• Data records

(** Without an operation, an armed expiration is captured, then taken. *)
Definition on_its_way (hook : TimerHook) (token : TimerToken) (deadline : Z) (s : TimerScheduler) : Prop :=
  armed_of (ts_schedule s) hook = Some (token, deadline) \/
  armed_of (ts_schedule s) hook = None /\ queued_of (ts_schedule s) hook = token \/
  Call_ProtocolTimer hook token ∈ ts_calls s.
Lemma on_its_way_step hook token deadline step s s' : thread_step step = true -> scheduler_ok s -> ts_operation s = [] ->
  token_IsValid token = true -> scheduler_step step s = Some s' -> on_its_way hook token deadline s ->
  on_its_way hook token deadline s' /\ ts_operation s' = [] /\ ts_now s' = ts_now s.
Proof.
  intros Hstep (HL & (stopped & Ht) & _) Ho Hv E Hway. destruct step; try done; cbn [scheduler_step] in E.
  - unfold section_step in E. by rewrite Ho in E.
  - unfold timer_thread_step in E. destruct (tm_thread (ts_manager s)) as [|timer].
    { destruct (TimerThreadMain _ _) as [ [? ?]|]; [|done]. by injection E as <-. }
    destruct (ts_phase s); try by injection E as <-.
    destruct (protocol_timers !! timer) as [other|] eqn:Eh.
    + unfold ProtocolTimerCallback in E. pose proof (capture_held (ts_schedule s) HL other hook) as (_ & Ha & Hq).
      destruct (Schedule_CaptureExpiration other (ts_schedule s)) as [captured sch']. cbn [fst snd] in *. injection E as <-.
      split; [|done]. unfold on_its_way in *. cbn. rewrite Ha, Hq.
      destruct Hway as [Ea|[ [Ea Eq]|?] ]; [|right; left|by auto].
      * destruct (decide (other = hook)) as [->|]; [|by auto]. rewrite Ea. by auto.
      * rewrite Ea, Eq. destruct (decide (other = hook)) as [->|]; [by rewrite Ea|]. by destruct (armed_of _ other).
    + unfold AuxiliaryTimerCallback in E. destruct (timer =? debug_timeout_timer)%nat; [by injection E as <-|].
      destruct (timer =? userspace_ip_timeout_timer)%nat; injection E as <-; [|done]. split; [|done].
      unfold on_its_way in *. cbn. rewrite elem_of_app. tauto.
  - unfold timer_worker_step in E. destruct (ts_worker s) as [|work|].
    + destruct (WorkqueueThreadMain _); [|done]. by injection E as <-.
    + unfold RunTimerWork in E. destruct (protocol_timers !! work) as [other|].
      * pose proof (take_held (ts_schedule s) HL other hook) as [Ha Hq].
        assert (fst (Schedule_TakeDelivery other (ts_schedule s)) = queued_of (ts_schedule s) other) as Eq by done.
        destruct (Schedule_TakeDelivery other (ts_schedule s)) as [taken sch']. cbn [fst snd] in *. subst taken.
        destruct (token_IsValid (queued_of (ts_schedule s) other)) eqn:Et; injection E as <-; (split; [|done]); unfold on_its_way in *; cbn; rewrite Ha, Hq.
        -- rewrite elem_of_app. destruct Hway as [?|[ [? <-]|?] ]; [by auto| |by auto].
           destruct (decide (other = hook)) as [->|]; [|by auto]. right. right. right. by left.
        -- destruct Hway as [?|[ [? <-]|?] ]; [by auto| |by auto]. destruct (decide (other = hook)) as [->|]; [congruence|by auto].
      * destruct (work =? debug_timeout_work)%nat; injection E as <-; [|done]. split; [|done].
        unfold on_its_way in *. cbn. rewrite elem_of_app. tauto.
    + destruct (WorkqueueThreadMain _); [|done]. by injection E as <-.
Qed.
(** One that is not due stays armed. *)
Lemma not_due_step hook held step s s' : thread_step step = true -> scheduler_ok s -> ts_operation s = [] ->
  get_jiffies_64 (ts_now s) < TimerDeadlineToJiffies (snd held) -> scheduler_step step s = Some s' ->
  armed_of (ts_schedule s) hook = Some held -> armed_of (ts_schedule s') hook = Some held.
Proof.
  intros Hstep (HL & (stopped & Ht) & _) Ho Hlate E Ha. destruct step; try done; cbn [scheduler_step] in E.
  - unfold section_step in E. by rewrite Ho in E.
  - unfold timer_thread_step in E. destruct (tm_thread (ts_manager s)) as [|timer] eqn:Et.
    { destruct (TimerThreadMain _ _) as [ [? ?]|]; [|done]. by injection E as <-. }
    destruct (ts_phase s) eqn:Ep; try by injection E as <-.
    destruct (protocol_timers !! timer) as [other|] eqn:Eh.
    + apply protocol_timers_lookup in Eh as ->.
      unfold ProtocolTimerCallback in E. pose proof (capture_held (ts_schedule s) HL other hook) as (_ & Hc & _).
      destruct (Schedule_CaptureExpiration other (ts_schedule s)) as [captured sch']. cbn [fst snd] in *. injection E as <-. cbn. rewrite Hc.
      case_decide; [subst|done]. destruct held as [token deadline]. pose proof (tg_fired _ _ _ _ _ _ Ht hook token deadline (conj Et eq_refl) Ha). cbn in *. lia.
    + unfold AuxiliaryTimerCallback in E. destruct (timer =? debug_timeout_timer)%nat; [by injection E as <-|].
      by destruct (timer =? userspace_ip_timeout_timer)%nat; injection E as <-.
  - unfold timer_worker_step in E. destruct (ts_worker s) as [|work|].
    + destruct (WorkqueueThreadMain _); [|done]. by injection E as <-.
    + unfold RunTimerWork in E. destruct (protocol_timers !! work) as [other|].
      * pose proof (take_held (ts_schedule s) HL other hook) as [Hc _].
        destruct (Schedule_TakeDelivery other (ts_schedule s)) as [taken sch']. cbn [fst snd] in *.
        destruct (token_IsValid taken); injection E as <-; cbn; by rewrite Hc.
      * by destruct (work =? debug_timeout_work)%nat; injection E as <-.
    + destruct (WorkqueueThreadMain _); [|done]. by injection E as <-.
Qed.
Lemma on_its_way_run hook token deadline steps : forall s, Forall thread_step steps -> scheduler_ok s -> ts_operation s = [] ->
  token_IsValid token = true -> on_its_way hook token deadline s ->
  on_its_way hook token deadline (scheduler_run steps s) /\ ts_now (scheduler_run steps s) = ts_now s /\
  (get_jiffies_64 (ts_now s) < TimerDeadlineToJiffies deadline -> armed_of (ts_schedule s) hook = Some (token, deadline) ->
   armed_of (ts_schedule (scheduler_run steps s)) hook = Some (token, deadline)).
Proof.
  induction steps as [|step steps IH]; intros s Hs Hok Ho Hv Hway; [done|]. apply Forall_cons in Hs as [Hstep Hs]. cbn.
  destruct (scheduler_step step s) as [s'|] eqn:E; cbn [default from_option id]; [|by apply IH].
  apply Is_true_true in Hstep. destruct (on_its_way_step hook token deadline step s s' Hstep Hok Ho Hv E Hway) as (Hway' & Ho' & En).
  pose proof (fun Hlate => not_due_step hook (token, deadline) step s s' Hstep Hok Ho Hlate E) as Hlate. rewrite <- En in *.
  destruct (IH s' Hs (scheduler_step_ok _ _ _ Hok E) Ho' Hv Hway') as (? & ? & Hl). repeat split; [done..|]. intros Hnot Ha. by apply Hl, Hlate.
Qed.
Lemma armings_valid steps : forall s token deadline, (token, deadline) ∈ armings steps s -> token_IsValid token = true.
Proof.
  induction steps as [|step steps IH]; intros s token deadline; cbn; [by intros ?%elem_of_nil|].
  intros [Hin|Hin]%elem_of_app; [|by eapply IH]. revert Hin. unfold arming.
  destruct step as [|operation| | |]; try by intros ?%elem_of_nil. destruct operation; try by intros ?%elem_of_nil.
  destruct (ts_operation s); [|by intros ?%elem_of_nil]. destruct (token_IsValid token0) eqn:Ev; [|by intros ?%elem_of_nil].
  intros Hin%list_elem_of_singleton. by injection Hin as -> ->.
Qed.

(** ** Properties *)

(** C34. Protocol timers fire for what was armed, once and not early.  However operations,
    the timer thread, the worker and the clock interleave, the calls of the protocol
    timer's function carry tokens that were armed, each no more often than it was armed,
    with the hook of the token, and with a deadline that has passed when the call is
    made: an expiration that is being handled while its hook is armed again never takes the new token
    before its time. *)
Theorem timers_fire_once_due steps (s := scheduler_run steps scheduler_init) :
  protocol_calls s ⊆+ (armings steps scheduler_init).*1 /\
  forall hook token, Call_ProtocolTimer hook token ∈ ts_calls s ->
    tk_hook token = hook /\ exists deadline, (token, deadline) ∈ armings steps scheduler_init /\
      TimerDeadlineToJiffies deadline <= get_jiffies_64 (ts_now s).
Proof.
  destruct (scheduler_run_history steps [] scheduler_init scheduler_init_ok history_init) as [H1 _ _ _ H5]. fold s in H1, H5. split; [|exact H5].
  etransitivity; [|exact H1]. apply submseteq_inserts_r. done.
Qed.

• Task to carry out
Reproduce the material above exactly, beginning at its first line and ending with the line that holds "Call_ProtocolTimer hook token ∈ ts_calls s.". Include nothing else.

• Answer to this exercise
(** Without an operation, an armed expiration is captured, then taken. *)
Definition on_its_way (hook : TimerHook) (token : TimerToken) (deadline : Z) (s : TimerScheduler) : Prop :=
  armed_of (ts_schedule s) hook = Some (token, deadline) \/
  armed_of (ts_schedule s) hook = None /\ queued_of (ts_schedule s) hook = token \/
  Call_ProtocolTimer hook token ∈ ts_calls s.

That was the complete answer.